He actuado en una carretera porque era el único lugar llano del pueblo
 
 
 
El exitoso actor cómico, bromista forjado en las tablas, madura ahora nuevos proyectos después de 40 años de trabajo sin pausa
 
 
EDUARDO VALLEJO
Jesús Bonilla quizá no sea el más joven ni el más guapo, pero es uno de los actores más solicitados de este país. Un pequeño rey Midas de las teleseries que ha conquistado a la audiencia en la piel del refunfuñón ibérico, tozudo pero de buen corazón, en títulos tan emblemáticos como Los Serrano o Chiringuito de Pepe. Es de los pocos que puede permitirse crear una idea, llamar a las puertas de una cadena y que le desplieguen la alfombra roja.
 
   “Desde que salí de la Resad a finales de los setenta no he parado de trabajar, y sigo disponible, pero ahora estoy más de observador.

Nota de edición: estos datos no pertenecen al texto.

Lemma region_allocate_spec q r p r' : region_ok r -> request_ok q -> region_allocate q.1 q.2 r = (p, r') ->
  region_ok r' /\ memory r' = memory r /\ item_capacity r' = item_capacity r /\ item_size r' = item_size r /\
  ((p = 0 /\ r' = r) \/
   (memory r + used r <= p /\ p + q.1 = memory r + used r' /\ (p - memory r) mod q.2 = 0 /\ destructors r' = destructors r ++ [p])).
Proof.
  intros Hr (Hs & k & Hk & Ha) E. destruct (ro_memory _ Hr) as [Hm Hb]. destruct (ro_capacity _ Hr) as [Hc Hi]. pose proof (ro_used _ Hr) as Hu.
  assert (2 ^ k <= 2 ^ 31) by (apply Z.pow_le_mono_r; lia). assert (0 < 2 ^ k) by lia.
  pose proof (align_up_spec (used r) k Hk) as Hal. rewrite <- Ha in Hal. cbv zeta in Hal. destruct Hal as [H1 H2]; [lia|lia|].
  unfold region_allocate, region_capacity in E. set (y := align_up (used r) q.2) in *. unfold wrap in E. rewrite !Z.mod_small in E by lia.
  destruct (Z.ltb_spec (item_capacity r * item_size r) (y + q.1)); injection E as <- <-; [split_and!; auto|]. cbn.
  split; [split; cbn; lia|]. split_and!; try done. right. split_and!; [lia|lia| |done]. rewrite Z.add_simpl_l. exact H2.
Qed.

Lemma region_run_spec qs r l r' : region_ok r -> Forall request_ok qs -> region_run qs r = (l, r') ->
  region_ok r' /\ memory r' = memory r /\ item_capacity r' = item_capacity r /\ item_size r' = item_size r /\ used r <= used r' /\
  destructors r' = destructors r ++ l.*1 /\
  forall p q, (p, q) ∈ l -> memory r + used r <= p /\ p + q.1 <= memory r + used r' /\ (p - memory r) mod q.2 = 0 /\ 0 < q.1.
Proof.
  revert r l r'. induction qs as [|q qs IH]; intros r l r' Hr Hq E; cbn in E.
  - injection E as <- <-. rewrite app_nil_r. split_and!; try done. by intros p q ?%not_elem_of_nil.
  - apply Forall_cons in Hq as [Hq Hqs]. destruct (region_allocate q.1 q.2 r) as [p r1] eqn:E1. destruct (region_run qs r1) as [l1 r2] eqn:E2. injection E as <- <-.
    destruct (region_allocate_spec q r p r1 Hr Hq E1) as (Hr1 & M1 & M2 & M3 & Hp). destruct (IH r1 l1 r2 Hr1 Hqs E2) as (Hr2 & N1 & N2 & N3 & Hu & Hd & Hl).
    assert (0 < q.1) as Hq1 by apply Hq. destruct Hp as [[-> ->]|(H1 & H2 & H3 & H4)].
    + cbn. split_and!; try congruence; try lia; eauto.
    + pose proof (ro_memory _ Hr) as [Hm _]. pose proof (ro_used _ Hr). rewrite (proj2 (Z.eqb_neq p 0)) by lia. split_and!; try congruence; try lia.
      * rewrite Hd, H4, <- app_assoc. done.
      * intros p' q' [[= -> ->]|Hin]%elem_of_cons; [split_and!; try lia; done|]. destruct (Hl p' q' Hin) as (L1 & L2 & L3 & L4). rewrite M1 in *. split_and!; try lia; done.
Qed.

Lemma region_run_apart qs r l r' : region_ok r -> Forall request_ok qs -> region_run qs r = (l, r') ->
  forall i j x y, l !! i = Some x -> l !! j = Some y -> (i < j)%nat -> x.1 + x.2.1 <= y.1.
Proof.
  revert r l r'. induction qs as [|q qs IH]; intros r l r' Hr Hq E i j x y Hi Hj Hij; cbn in E.
  - injection E as <- <-. done.
  - apply Forall_cons in Hq as [Hq Hqs]. destruct (region_allocate q.1 q.2 r) as [p r1] eqn:E1. destruct (region_run qs r1) as [l1 r2] eqn:E2. injection E as <- <-.
    destruct (region_allocate_spec q r p r1 Hr Hq E1) as (Hr1 & M1 & _ & _ & Hp). destruct (Z.eqb_spec p 0) as [Hz|Hz]; [by eapply (IH r1 l1 r2 Hr1 Hqs E2)|].
    destruct Hp as [[? _]|(_ & H2 & _)]; [done|]. destruct j as [|j]; [lia|]. destruct i as [|i]; cbn in Hi, Hj; [|eapply (IH r1 l1 r2 Hr1 Hqs E2 i j); [done|done|lia]].
    injection Hi as <-. cbn. destruct (region_run_spec qs r1 l1 r2 Hr1 Hqs E2) as (_ & _ & _ & _ & _ & _ & Hl). destruct y as [py qy].
    destruct (Hl py qy) as (H3 & _); [by eapply list_elem_of_lookup_2|]. cbn. rewrite M1 in *. lia.
Qed.

(** * Theorems *)

(** The items of a region of at most 2^32 - 1 bytes lie inside it, do not overlap
    and are aligned relative to it, and each is reached by a compressed pointer: its
    address fits a 32-bit offset other than the null offset, decodes to itself, and
    no two items have the same offset; they are destroyed once each, the last first. *)
Theorem region_items_encodable (item_count size b : Z) (qs : list request) (r r' : compressed_region) (l : list (Z * request)) :
  region_new item_count size (Some b) = inr r -> 0 <= item_count -> 0 < size -> item_count * size <= U32_MAX -> 0 < b -> b + U32_MAX <= 2 ^ 63 ->
  Forall request_ok qs -> region_run qs r = (l, r') ->
  (forall p q, (p, q) ∈ l -> b <= p /\ p + q.1 <= b + item_count * size /\ (p - b) mod q.2 = 0 /\
    exists o, compress p b = inr o /\ 0 <= o < kNullOffset /\ get o b = p) /\
  (forall i j x y, l !! i = Some x -> l !! j = Some y -> (i < j)%nat -> x.1 + x.2.1 <= y.1 /\ compress x.1 b <> compress y.1 b) /\
  region_destroy r' = reverse l.*1 /\ NoDup (region_destroy r').
Proof.
  intros Hn Hc Hs Hcap Hb Hb2 Hq E. unfold region_new in Hn. rewrite (proj2 (Z.eqb_neq size 0)) in Hn by lia. destruct (_ <? _); [done|]. injection Hn as <-.
  set (r := Region b size item_count 0 []) in *. assert (region_ok r) as Hr by (split; cbn; lia).
  destruct (region_run_spec qs r l r' Hr Hq E) as (Hr' & _ & M2 & M3 & _ & Hd & Hl). pose proof (ro_used _ Hr') as Hu. rewrite M2, M3 in Hu. cbn in Hl, Hu, Hd.
  pose proof (region_run_apart qs r l r' Hr Hq E) as Hap.
  assert (forall p q, (p, q) ∈ l -> b <= p /\ p + q.1 <= b + item_count * size /\ (p - b) mod q.2 = 0 /\ exists o, compress p b = inr o /\ 0 <= o < kNullOffset /\ get o b = p) as Hin.
  { intros p q Hpq. destruct (Hl p q Hpq) as (H1 & H2 & H3 & H4). rewrite Z.add_0_r in H1. split_and!; [lia|lia|done|].
    destruct (compress_ok p b) as (o & Ho & _); [unfold kMaxOffset, kNullOffset; lia|]. destruct (compress_get p b o) as [Hg Hor]; [lia|lia|done|].
    exists o. split_and!; [done|lia| |done]. destruct (decide (o = kNullOffset)) as [->|]; [|lia]. unfold get in Hg. rewrite Z.eqb_refl in Hg. lia. }
  assert (forall i j x y, l !! i = Some x -> l !! j = Some y -> (i < j)%nat -> x.1 < y.1) as Hlt.
  { intros i j [p q] [p' q'] Hi Hj Hij. pose proof (Hap i j _ _ Hi Hj Hij) as H. cbn in *. destruct (Hl p q) as (_ & _ & _ & H4); [by eapply list_elem_of_lookup_2|]. lia. }
  split_and!; [exact Hin| |by rewrite <- (app_nil_l l.*1), <- Hd|].
  - intros i j [p q] [p' q'] Hi Hj Hij. split; [by apply (Hap i j)|]. cbn. pose proof (Hlt i j _ _ Hi Hj Hij) as H. cbn in H.
    destruct (Hin p q) as (_ & _ & _ & o & -> & _ & Hg); [by eapply list_elem_of_lookup_2|]. destruct (Hin p' q') as (_ & _ & _ & o' & -> & _ & Hg'); [by eapply list_elem_of_lookup_2|].
    intros [= ->]. lia.
  - unfold region_destroy. rewrite Hd. cbn. rewrite reverse_Permutation. apply NoDup_alt. intros i j x Hi Hj. rewrite list_lookup_fmap in Hi, Hj.
    apply fmap_Some in Hi as (xi & Hi & ->), Hj as (xj & Hj & Hx). destruct (lt_eq_lt_dec i j) as [[H|H]|H]; [|done|]; exfalso.
    + pose proof (Hlt i j _ _ Hi Hj H). lia.
    + pose proof (Hlt j i _ _ Hj Hi H). lia.
Qed.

Brecht decía que la distancia es buena para el actor”, explica con una sonrisa que no abandonará hasta el final de nuestra charla. Bonilla es de los que tienen siempre la sonrisa medio llena.

   Los que crecían en la milagrosa España del 92 lo recordarán como el Popi (Popeye), compinche de Andrés Pajares en Makinavaja, el último choriso. Bonilla no podía salir por su barrio sin que los quinceañeros lo asediaran pidiéndole autógrafos. De ahí en adelante encadenó éxitos en series de ambientación familiar y laboral, desde Querido maestro (1997-98), Periodistas (2000-02), Los Serrano (2003-08) o Chiringuito de Pepe (2014-16). Hay una generación de mediana edad que se hizo mayor con él de la mano. Pero antes de llegar a ese punto pasaron muchas cosas.
 
Infancia en Las Vegas
– ¿Eran los Bonilla gente con tradición farandulera?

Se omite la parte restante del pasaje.